Across the records below, count the lines that contain "exact" and write down only the count.

# [Data shown]

= Beginning of Section =

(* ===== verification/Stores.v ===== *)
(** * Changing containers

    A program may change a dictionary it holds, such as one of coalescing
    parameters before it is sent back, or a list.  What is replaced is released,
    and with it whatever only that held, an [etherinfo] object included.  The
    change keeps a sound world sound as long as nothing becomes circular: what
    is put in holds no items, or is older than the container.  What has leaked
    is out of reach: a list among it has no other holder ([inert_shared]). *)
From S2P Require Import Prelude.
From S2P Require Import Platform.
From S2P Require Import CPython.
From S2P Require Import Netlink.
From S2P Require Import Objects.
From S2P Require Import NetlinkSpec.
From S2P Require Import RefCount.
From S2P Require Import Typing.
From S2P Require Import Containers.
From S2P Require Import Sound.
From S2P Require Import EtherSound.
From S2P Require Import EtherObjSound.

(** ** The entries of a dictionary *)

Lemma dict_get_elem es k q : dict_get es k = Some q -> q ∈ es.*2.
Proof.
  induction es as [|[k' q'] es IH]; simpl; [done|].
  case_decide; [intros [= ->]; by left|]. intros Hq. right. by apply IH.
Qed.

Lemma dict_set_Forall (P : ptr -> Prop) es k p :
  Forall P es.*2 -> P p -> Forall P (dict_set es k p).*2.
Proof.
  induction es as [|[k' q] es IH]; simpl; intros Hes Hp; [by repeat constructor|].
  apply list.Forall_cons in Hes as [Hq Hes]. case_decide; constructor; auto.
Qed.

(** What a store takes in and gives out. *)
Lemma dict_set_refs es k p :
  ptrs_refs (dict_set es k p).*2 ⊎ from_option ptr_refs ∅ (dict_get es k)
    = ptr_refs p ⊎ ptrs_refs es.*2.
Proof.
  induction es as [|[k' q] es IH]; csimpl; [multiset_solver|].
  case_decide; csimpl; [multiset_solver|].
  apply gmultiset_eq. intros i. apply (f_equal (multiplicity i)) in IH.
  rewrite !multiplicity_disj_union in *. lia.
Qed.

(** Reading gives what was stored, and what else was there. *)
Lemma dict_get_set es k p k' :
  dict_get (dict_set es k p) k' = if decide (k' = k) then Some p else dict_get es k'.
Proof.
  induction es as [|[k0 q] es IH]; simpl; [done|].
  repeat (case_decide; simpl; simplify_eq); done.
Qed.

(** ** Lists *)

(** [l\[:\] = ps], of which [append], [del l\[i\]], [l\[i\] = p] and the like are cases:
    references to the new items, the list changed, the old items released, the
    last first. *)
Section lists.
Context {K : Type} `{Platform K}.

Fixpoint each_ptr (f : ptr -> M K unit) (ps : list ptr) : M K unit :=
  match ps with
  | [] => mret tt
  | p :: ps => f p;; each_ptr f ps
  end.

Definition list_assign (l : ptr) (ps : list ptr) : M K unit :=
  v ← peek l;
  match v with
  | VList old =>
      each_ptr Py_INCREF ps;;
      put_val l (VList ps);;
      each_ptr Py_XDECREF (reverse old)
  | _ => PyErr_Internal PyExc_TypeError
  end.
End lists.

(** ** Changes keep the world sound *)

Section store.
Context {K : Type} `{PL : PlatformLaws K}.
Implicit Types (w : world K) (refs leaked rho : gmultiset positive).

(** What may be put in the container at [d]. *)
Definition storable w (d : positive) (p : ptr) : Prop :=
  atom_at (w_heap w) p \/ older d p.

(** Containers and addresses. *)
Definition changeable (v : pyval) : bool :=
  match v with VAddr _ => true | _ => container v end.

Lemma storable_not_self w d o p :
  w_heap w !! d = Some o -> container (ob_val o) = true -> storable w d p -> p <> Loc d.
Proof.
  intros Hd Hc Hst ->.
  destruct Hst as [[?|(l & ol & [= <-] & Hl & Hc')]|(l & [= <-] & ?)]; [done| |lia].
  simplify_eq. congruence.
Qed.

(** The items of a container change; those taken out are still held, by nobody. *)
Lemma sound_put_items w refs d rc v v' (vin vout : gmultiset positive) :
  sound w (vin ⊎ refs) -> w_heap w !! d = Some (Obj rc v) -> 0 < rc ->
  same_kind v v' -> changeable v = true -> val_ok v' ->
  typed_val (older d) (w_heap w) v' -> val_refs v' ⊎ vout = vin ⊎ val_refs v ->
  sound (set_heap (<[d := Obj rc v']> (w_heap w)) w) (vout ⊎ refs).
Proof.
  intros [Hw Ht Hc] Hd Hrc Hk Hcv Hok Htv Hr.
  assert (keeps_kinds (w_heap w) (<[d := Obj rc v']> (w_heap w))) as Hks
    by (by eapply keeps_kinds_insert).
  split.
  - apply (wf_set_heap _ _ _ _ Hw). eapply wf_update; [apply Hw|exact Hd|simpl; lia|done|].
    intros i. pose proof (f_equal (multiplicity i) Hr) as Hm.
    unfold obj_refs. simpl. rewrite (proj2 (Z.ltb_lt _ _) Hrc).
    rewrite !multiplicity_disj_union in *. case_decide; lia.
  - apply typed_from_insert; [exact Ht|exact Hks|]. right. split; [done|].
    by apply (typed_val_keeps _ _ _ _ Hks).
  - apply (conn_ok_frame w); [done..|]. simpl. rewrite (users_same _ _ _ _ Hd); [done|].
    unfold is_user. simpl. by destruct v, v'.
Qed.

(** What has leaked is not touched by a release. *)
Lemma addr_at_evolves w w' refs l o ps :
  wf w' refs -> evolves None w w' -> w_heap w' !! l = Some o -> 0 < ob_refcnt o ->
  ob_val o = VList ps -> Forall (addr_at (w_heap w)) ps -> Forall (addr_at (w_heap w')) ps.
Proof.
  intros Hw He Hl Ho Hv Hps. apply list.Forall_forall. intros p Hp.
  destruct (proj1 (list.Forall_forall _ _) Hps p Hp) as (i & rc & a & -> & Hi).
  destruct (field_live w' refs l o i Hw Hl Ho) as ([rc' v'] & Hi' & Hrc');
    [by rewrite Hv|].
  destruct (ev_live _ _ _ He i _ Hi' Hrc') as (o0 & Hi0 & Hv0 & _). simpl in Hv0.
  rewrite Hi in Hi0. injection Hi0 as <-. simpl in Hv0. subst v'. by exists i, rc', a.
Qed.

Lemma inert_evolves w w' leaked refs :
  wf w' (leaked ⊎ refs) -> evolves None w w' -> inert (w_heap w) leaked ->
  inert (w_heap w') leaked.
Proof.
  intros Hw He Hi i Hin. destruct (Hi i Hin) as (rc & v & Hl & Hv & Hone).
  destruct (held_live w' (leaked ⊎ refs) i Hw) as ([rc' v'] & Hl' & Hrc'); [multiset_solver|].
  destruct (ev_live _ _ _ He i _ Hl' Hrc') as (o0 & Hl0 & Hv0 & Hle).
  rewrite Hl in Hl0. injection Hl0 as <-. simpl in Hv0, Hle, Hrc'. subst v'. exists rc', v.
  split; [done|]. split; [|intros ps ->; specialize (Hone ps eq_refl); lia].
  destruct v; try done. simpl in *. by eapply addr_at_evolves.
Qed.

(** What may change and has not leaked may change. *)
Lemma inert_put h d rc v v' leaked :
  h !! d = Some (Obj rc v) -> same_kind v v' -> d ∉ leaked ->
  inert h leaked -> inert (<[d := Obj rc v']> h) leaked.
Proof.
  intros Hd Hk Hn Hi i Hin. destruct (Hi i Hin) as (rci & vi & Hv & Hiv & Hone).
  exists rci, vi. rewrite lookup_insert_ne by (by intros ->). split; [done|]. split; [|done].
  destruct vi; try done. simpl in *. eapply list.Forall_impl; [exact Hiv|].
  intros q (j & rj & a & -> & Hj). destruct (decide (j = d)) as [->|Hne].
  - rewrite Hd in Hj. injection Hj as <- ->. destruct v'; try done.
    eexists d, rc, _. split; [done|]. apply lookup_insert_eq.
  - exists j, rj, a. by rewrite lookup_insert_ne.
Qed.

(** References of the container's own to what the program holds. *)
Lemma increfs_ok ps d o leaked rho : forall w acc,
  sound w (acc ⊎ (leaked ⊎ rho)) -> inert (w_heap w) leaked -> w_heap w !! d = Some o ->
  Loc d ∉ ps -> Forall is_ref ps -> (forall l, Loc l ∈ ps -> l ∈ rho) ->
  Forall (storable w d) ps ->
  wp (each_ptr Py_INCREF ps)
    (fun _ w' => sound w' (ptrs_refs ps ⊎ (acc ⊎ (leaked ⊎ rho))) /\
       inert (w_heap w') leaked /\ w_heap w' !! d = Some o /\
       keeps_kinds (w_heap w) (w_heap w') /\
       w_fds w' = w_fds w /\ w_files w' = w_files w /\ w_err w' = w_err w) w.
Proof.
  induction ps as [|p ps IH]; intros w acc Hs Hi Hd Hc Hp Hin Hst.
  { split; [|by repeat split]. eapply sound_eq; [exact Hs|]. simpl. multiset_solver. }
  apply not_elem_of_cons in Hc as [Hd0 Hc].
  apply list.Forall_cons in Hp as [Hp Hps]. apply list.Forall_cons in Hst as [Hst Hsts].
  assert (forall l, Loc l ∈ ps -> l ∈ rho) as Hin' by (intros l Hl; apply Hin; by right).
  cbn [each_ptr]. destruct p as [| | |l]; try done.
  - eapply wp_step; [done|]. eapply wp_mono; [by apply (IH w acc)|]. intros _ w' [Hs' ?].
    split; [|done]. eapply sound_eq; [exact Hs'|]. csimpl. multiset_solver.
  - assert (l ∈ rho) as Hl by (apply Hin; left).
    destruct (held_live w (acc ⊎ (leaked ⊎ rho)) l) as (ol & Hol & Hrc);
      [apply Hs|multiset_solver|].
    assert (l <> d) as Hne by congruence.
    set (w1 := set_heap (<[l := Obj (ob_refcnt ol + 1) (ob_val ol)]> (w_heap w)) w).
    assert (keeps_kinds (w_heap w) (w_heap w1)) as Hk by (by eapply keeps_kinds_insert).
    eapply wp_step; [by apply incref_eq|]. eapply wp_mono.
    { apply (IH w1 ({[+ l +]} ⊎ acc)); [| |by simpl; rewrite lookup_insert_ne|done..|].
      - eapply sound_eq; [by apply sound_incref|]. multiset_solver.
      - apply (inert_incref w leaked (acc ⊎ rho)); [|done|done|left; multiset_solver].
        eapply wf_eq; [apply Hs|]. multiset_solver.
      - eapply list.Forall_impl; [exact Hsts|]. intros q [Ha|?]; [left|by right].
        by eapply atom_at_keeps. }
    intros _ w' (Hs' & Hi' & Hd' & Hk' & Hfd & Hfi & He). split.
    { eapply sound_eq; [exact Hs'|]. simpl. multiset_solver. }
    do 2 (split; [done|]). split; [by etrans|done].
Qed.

= End of Section =

# [Solution to the exercise]
7